Dejaba así a Mozart”
Siempre me parecieron horrorosos esos ripios que, para ajustar una rima, eran capaces de transformar en agudo el apellido de nuestro querido y actualmente admirado personaje cinematográfico “Amadeus”. Parándome más de una vez en el camino, repetía a voz en grito si no veía a nadie “ ¡a Mozár!, ¡a Mozár!, ¡a Mozár!…”. Iba tan abstraído que ni me fijé en el espléndido toro semental con una anilla de metal amarillo en sus hocicos, galán de todas las vacas de las vaquerías de la zona y propiedad de Casimiro, que me miraba al pasar con sus enormes ojos negros. Ni reparé en la bicicleta del hijo del “Boni”, el practicante, siempre atada a la reja de su ventana con una cadena y un candado y a la que miraba deseándola con sórdida avidez. Ni hice rabiar un poco al loro del militar, burla que era para mí norma de obligado cumplimiento por lo excitado, escandaloso y malsonante “rapapolvos” que me lanzaba su bigotudo dueño, abriendo repentinamente su puerta y corriendo hacia la cancela.
Entre
mis elucubraciones mentales y repeticiones de los trozos memorizados de la
obrita que deberíamos repetir con una
verdadera ampulosidad de gestos, llegué a casa. Hice una caricia al perro que
se me acercó moviendo el rabo. Subí los escalones de la entrada a la vivienda,
empujé la puerta entreabierta y con un “¡Hola!”

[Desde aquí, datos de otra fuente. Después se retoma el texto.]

(* ===== verification/RunnerFacts.v ===== *)
(** * No packet is left behind

    The invariant of a running session, over every interleaving of its threads.

    A thread that has pushed a packet owes a [Kick] to the stream until it has
    seen the [scheduled] flag set or has set it itself; the thread or the queued
    task that is to drain a stream holds its token [Tok]; a thread that failed
    to post owes an error, and a thread that has recorded the error owes the
    cancellation.  [I] ties these obligations to the state.  When all threads have
    finished and no task is queued nothing is owed, so a stream with a packet in
    its queue can only be one of a cancelled graph. *)

From S2P Require Import Prelude Status Timestamp Values BoundedQueue Telemetry Contract Node Registry Services GraphConfig Graph InputSync Observers Sources Atomic RunnerState Runner.
From stdpp Require Import gmultiset.
Local Open Scope nat_scope.
Local Open Scope prog_scope.

#[local] Arguments Atomic.bind : simpl never.
#[local] Arguments Atomic.wp : simpl never.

rotundo pasé a mi habitación para dejar la cartera, salir de nuevo, coger mi
rebanada de pan con aceite y azúcar y salir a la calle para jugar con los demás
chiquillos que ya habían comenzado “el rescate”.
-
Pero ¿no la has visto? – me preguntó
mi tía Tomasa, aún pálida y demacrada, sentada en el pasillo entre mi madre y
la tía Milagros.
-
No he visto ¿qué? – respondí.
-
La cestita de tu habitación – y se
reían las tres sin que yo supiera por qué.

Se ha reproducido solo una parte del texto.